[Start of Attachment]
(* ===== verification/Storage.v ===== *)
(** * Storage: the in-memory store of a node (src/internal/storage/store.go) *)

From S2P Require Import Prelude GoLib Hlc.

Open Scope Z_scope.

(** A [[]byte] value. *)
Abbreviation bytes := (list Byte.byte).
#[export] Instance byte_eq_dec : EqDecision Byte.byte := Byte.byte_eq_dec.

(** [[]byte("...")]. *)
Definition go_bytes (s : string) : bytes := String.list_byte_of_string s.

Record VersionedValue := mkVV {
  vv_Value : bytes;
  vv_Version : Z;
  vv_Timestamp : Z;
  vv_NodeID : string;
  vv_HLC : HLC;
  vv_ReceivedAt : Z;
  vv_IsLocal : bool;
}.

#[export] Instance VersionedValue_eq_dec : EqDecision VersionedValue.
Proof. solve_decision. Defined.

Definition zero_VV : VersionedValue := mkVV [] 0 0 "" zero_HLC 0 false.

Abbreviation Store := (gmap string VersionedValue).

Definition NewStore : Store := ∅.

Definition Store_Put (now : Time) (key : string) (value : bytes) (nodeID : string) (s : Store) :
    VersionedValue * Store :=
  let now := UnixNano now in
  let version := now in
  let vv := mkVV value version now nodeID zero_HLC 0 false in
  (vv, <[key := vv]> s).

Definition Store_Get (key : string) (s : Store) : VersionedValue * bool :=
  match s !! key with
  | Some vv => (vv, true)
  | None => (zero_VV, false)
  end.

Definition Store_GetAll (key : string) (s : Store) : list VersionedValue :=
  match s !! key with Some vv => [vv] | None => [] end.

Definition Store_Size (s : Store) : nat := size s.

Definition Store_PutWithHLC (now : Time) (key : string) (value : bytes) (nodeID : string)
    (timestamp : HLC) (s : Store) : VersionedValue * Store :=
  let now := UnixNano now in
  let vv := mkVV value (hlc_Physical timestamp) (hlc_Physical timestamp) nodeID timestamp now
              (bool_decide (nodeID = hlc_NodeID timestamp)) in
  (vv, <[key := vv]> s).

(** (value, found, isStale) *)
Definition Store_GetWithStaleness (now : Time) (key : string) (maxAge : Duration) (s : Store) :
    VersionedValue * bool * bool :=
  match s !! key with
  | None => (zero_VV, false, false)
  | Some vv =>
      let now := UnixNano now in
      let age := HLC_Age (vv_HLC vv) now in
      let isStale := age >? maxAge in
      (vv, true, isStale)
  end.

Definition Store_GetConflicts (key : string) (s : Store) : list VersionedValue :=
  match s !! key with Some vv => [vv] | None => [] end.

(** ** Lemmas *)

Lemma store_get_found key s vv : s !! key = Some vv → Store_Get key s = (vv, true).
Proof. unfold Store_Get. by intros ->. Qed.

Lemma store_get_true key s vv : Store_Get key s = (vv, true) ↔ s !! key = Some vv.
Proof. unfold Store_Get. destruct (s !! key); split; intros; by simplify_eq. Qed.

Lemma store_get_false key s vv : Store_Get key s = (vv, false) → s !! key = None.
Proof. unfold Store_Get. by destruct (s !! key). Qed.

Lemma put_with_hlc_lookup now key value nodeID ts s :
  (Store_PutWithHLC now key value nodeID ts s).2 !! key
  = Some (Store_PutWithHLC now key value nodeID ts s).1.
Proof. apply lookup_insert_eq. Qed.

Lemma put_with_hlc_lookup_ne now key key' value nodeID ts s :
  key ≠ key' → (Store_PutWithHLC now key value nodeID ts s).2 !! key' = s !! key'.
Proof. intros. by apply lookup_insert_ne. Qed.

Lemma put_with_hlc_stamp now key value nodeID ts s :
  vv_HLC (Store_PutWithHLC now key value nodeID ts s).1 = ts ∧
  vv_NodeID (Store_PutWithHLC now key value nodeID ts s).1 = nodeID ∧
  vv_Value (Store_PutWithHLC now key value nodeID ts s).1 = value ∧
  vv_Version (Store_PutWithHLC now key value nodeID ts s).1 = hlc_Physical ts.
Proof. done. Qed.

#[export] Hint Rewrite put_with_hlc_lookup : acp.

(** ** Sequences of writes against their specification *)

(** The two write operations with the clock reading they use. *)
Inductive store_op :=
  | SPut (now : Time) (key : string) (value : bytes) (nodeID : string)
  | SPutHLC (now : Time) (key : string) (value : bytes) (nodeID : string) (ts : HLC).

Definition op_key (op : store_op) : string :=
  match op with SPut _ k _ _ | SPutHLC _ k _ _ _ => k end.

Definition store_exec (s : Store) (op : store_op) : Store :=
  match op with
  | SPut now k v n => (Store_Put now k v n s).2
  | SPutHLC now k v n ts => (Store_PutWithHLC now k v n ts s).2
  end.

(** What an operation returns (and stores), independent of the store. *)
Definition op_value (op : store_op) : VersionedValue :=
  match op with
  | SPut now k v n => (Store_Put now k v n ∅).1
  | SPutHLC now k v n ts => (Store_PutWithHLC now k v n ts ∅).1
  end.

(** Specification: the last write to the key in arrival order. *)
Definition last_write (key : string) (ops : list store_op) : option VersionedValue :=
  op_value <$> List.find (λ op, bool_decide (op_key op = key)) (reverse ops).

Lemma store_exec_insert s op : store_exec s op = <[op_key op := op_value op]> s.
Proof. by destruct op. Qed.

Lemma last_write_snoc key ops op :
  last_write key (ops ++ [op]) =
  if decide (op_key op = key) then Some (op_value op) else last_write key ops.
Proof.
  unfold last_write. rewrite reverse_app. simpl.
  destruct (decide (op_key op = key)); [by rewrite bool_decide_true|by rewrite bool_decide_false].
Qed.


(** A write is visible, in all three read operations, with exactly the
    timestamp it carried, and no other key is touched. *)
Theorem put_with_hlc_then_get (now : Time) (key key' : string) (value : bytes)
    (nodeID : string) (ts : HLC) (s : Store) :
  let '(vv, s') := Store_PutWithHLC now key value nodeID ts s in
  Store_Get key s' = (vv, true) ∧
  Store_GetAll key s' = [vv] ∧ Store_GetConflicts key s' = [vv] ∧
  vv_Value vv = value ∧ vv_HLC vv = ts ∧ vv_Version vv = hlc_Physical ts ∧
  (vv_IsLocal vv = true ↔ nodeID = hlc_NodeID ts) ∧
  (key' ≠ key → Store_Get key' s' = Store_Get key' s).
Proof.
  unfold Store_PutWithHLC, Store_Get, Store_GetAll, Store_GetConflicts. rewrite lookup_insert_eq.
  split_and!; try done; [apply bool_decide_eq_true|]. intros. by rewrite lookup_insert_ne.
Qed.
[End of Attachment]
[Start of Attachment]
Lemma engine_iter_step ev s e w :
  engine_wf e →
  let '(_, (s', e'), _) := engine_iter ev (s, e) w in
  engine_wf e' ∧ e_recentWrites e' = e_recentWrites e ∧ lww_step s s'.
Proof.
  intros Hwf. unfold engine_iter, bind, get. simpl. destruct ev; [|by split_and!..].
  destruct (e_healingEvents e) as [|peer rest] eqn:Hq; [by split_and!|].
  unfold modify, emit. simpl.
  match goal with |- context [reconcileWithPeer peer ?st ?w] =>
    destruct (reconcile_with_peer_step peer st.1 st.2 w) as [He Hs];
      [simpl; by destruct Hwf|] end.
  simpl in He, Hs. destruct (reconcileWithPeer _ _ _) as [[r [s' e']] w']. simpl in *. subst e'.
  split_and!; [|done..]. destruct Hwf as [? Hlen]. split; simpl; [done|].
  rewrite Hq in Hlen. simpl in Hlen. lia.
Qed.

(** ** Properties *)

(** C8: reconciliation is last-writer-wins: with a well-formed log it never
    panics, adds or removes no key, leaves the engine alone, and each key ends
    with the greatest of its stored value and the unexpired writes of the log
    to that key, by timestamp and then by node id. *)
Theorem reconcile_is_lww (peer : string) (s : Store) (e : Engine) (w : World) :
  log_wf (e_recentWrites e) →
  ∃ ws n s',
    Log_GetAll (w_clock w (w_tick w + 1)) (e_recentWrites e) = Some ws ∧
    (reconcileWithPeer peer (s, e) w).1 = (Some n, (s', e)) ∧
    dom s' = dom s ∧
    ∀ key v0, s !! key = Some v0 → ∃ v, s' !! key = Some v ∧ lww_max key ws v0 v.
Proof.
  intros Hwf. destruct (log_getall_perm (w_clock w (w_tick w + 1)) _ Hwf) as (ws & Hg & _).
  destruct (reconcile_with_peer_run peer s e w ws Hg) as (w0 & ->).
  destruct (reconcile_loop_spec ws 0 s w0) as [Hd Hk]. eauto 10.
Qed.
[End of Attachment]
Filter the lines above so that only those with the string "Storage" remain, then copy them.

(* ===== verification/Storage.v ===== *)
(** * Storage: the in-memory store of a node (src/internal/storage/store.go) *)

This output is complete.